Gambling can be an addictive, risky, and damaging activity. While some people may enjoy gambling, others are prone to addiction and need help to stop. If you think you may have a gambling problem, please call our free helpline for confidential advice and support.
Addiction to gambling is a serious mental health issue that affects the individual, their families and their communities. It costs money, harms others and can be life-threatening.
Fortunately, there are ways to minimize the negative effects of gambling and to find success in your quest for recovery. Here are some tips:
1. Strengthen your support network, including family and friends.
Having a strong support system can make it easier to recover from an addiction, especially if you have experienced severe gambling problems in the past. Reach out to people who have overcome their own addictions and can give you honest, reliable advice about what works for you.
2. Learn to control your emotions, and keep yourself safe when you gamble.
Many people with gambling problems have anxiety or depression, and these issues can contribute to them forming addictions. Practicing mindfulness can help you manage your emotions, reduce stress and avoid feelings of anger or frustration that may trigger gambling.
3. Avoid the temptation to go back to gambling after you lose a lot of money.

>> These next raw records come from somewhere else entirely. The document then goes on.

(** Every record is one that [issue] wrote under its own digest. *)
Definition tokens_ok (m : SessionTokenManager) : Prop :=
  ∀ d r, tm_records m !! d = Some r →
    tk_digest r = d ∧ d = sha256 (st_value (tk_token r))
    ∧ st_expires_at (tk_token r) = st_issued_at (tk_token r) + SESSION_TOKEN_TTL
    ∧ ∃ nonce, String.length nonce = TOKEN_NONCE_BYTES
        ∧ st_value (tk_token r) = b64encode (nonce +:+ hmac (tm_signing_key m)
            (nonce +:+ token_binding (st_session_id (tk_token r)) (st_device_id (tk_token r))
                         (st_issued_at (tk_token r)))).

Definition token_for (m : SessionTokenManager) (value : string) : option SessionToken :=
  tk_token <$> tm_records m !! sha256 value.

Lemma substring_app_l a b : String.substring 0 (String.length a) (a +:+ b) = a.
Proof. induction a as [|c a IH]; simpl; [by destruct b|]. by rewrite IH. Qed.

Lemma substring_full s : String.substring 0 (String.length s) s = s.
Proof. induction s as [|c s IH]; simpl; [done|]. by rewrite IH. Qed.

Lemma substring_long s n : (String.length s <= n)%nat → String.substring 0 n s = s.
Proof.
  revert n. induction s as [|c s IH]; intros [|n] Hn; simpl in *; try done; [lia|].
  by rewrite IH by lia.
Qed.

Lemma substring_app_r a b n :
  (String.length b <= n)%nat → String.substring (String.length a) n (a +:+ b) = b.
Proof. intros Hn. induction a as [|c a IH]; simpl; [by apply substring_long|done]. Qed.

Lemma string_length_app a b : String.length (a +:+ b) = (String.length a + String.length b)%nat.
Proof. induction a as [|c a IH]; simpl; [done|]. by rewrite IH. Qed.

Lemma verified_record_lookup m value :
  tokens_ok m →
  verified_record value m
  = match tm_records m !! sha256 value with
    | Some r => Ok r
    | None => Err (VoiceAccessError "unknown voice session token")
    end.
Proof.
  intros Hm. unfold verified_record. destruct (tm_records m !! sha256 value) as [r|] eqn:Hr; [|done].
  destruct (Hm _ _ Hr) as (_ & Hd & _ & nonce & Hlen & Hv).
  apply sha256_inj in Hd. rewrite Hd, Hv, b64_roundtrip, <- Hlen.
  rewrite substring_app_l, substring_app_r by (rewrite string_length_app; lia).
  by rewrite Nat.eqb_refl, String.eqb_refl.
Qed.

Lemma token_for_value m value t : tokens_ok m → token_for m value = Some t → st_value t = value.
Proof.
  intros Hm. unfold token_for. destruct (tm_records m !! _) as [r|] eqn:Hr; [|done].
  intros [= <-]. destruct (Hm _ _ Hr) as (_ & Hd & _). by apply sha256_inj in Hd.
Qed.

Lemma issue_spec nonce sid dev now m :
  tokens_ok m → String.length nonce = TOKEN_NONCE_BYTES →
  let '(m', t) := issue nonce sid dev now m in
  tokens_ok m' ∧ st_session_id t = sid ∧ st_device_id t = dev ∧ st_issued_at t = now
  ∧ st_expires_at t = now + SESSION_TOKEN_TTL
  ∧ ∀ v, token_for m' v = if String.eqb v (st_value t) then Some t else token_for m v.
Proof.
  intros Hm Hn. simpl. split_and!; try done.
  - intros d r. simpl. intros [[<- <-]|[_ Hr]]%lookup_insert_Some; [|by apply Hm].
    split_and!; [done..|]. by exists nonce.
  - intros v. unfold token_for. simpl.
    destruct (String.eqb_spec v (b64encode (nonce +:+ hmac (tm_signing_key m) (nonce +:+ token_binding sid dev now)))) as [->|Hne].
    + by rewrite lookup_insert_eq.
    + rewrite lookup_insert_ne; [done|]. intros Heq. apply Hne. by apply sha256_inj in Heq.
Qed.
(** ** Reconnecting *)

(** A reconnect replays exactly what was missed: [resume] succeeds only for a
    device whose certificate verifies and that owns the token, within 30 seconds
    of the disconnect; it returns the session's events with a number above the
    given one, all of them and in order, and a token for the same session and
    device that is valid for exactly ten minutes; the old token then no longer
    verifies. *)
Theorem resume_replays_missed s s1 clk nonce devices tok dev fp last token replay :
  voice_reachable s → String.length nonce = TOKEN_NONCE_BYTES →
  resume sha256 hmac b64encode b64decode parse_device clk nonce devices tok dev fp last s
    = (s1, Ok (token, replay)) →
  ∃ v t0,
    is_ok (verify_mtls_identity parse_device devices dev fp) = true
    ∧ get (st_session_id token) s = Some v ∧ st_device_id token = dev
    ∧ sr_device_id (vs_request v) = dev
    ∧ vs_disconnected_at v = Some t0 ∧ clk 0%nat <= t0 + RECONNECT_WINDOW
    ∧ replay = List.filter (λ e, last <? ve_event_id e) (vs_events v)
    ∧ StronglySorted Z.lt (map ve_event_id (vs_events v))
    ∧ (∀ now, verify sha256 hmac b64decode (st_value token) now (sv_tokens s1)
              = if clk 0%nat + SESSION_TOKEN_TTL <=? now
                then Err (VoiceAccessError "voice session token expired") else Ok token)
    ∧ (st_value token ≠ tok → ∀ now,
         verify sha256 hmac b64decode tok now (sv_tokens s1)
         = Err (VoiceAccessError "unknown voice session token")).
Proof.
  intros Hs%reachable_ok Hn. pose proof (resume_good clk nonce devices tok dev fp last s Hs Hn) as Hg.
  intros Hr. rewrite Hr in Hg. pose proof (so_tokens _ (good_ok _ _ Hg) : tokens_ok _ _ _ (sv_tokens s1)) as Hm1.
  clear Hg. unfold resume, verify_for_resume in Hr.
  rewrite (verified_record_lookup sha256 hmac b64encode b64decode) in Hr by (done || apply Hs).
  destruct (tm_records (sv_tokens s) !! sha256 tok) as [r|] eqn:Hrec; [|done].
  assert (token_for (sv_tokens s) tok = Some (tk_token r)) as Ht by (unfold Voice.token_for; by rewrite Hrec).
  destruct (so_bound s Hs _ _ Ht) as (v & Hv & Hd).
  unfold mbind, comp_bind, token_session in Hr. rewrite Hv in Hr.
  unfold session at 1 in Hr. rewrite Hv in Hr. unfold lift_identity in Hr.
  destruct (verify_mtls_identity _ _ _ _) as [d|] eqn:Hid; [|done].
  destruct (vs_disconnected_at v) as [t0|] eqn:Hdis; [|done]. unfold throw_if, raise_if in Hr.
  destruct (negb (String.eqb dev _)) eqn:Hdev; [done|].
  destruct (_ <? _) eqn:Hwin; [done|]. bool_to_prop.
  pose proof (replace_spec sha256 hmac b64encode b64decode b64_roundtrip sha256_inj nonce tok
                (clk 0%nat) _ (so_tokens s Hs) Hn) as Hrep. rewrite Ht in Hrep.
  destruct Hrep as (m' & t & Hrep & Hm' & Hts & Htd & Hti & Hte & Hlook).
  unfold on_tokens in Hr. rewrite Hrep in Hr.
  erewrite update_run in Hr by exact Hv. unfold session in Hr. cbn [with_sessions sv_sessions] in Hr.
  rewrite dict_get_set, bool_decide_true in Hr by done. cbn in Hr. injection Hr as <- <- <-.
  exists v, t0. split_and!; [done|by rewrite Hts|congruence|congruence|done|lia|done| | |].
  - apply (so_events s Hs _ _ Hv).
  - intros now. erewrite verify_spec by done. simpl. by rewrite Hlook, String.eqb_refl, Hte.
  - intros Hne now. erewrite verify_spec by done. simpl. rewrite Hlook.
    rewrite (proj2 (String.eqb_neq tok (st_value t))) by done. by rewrite String.eqb_refl.
Qed.
End spec.
Inductive KnowledgeError :=
| FieldError                      (** a [Field] constraint *)
| ZoneInfoNotFoundError (key : string)
| KnowledgeValueError (message : string)
| KnowledgeOverflowError.         (** a [datetime] out of range *)

Definition check (c : bool) (message : string) : result KnowledgeError unit :=
  raise_if c (KnowledgeValueError message).
Definition field (ok : bool) : result KnowledgeError unit := raise_if (negb ok) FieldError.
Definition between (lo hi n : Z) : bool := (lo <=? n) && (n <=? hi).

Section validation.
Context (zone_known : string → bool).
Open Scope py_scope.

(** Field constraints, then [validate_recurrence]. *)
Definition validate_routine (r : RoutineDetails) : result KnowledgeError unit :=
  let* _ := field (negb (bool_decide (rd_days r = ∅))) in
  let* _ := field (between 1 1440 (rd_duration_minutes r)) in
  let* _ := field (negb (String.eqb (rd_timezone r) "")) in
  let* _ := field (between 0 1440 (rd_travel_minutes r)) in
  let* _ := field (between 0 1440 (rd_preparation_minutes r)) in
  let* _ := field (between 0 1440 (rd_transition_minutes r)) in
  let* _ := field (between 0 7 (rd_minimum_weekly_frequency r)) in
  let* _ := field (between 0 10 (rd_priority r)) in
  let* _ := raise_if (negb (zone_known (rd_timezone r))) (ZoneInfoNotFoundError (rd_timezone r)) in
  let* _ := check (negb (bool_decide (set_Forall (λ d, 0 <= d < 7) (rd_days r))))
              "routine days must use Monday=0 through Sunday=6" in
  let* _ := check (Z.of_nat (size (rd_days r)) <? rd_minimum_weekly_frequency r)
              "minimum frequency exceeds permitted days" in
  let* _ := check (bool_decide (rd_flexibility r = RoutineFlexibility.FIXED)
                   && (bool_decide (rd_start_time r = None) || rd_can_move r))
              "fixed routines require a start time and cannot move" in
  check (match rd_start_time r with
         | None => false
         | Some t => ct_aware t || negb (ct_second t =? 0) || negb (ct_microsecond t =? 0)
         end) "routine start uses local minute resolution and a separate timezone".

(** Field constraints of a draft. *)
Definition validate_draft (d : RoutineDraft) : result KnowledgeError unit :=
  let* _ := field (match dr_duration_minutes d with None => true | Some n => between 1 1440 n end) in
  let* _ := field (negb (String.eqb (dr_timezone d) "")) in
  let* _ := field (between 0 1440 (dr_travel_minutes d)) in
  let* _ := field (between 0 1440 (dr_preparation_minutes d)) in
  field (between 0 1440 (dr_transition_minutes d)).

Whether you’re gambling online or at the casino, it can be easy to get lured into chasing your losses. It’s a common habit to start thinking “If I just play a little longer, maybe I can win all my money back.” However, that mindset is not realistic and can lead to serious damage in the long run.
4. Educate yourself on the social and economic impacts of gambling.
While most gambling impact studies focus on analyzing the economic benefits and costs of gambling, they ignore the broader social impacts of this activity. These impacts are often nonmonetary and invisible, and can affect the lives of many individuals and communities without them even realizing it.
5. Measure the social impacts of gambling at the personal, interpersonal and community/society level.
Observing the impacts of gambling is a key component in designing and evaluating policies for improving the public’s health and wellbeing. Gambling is a highly popular leisure time activity in most countries and has major social and economic impacts not only on the gambler but also their family members and the society at large.
6. Develop a sensitivity to gambling’s negative impacts.
In a world where excess money contributes to more fun, there are some advantages to gambling. For one, it allows people to experience a sense of excitement, which can boost their mood and improve their health.
It can also stimulate the development of new nerve connections in the brain that can help to maintain health. Moreover, it can help to reduce stress and anxiety by providing a social environment where players can meet other people who share similar interests.
It can also help to increase self-esteem by providing a social outlet and an opportunity to gain confidence. It is also a way to develop empathy for other people, as players can connect with other gamblers over a shared interest.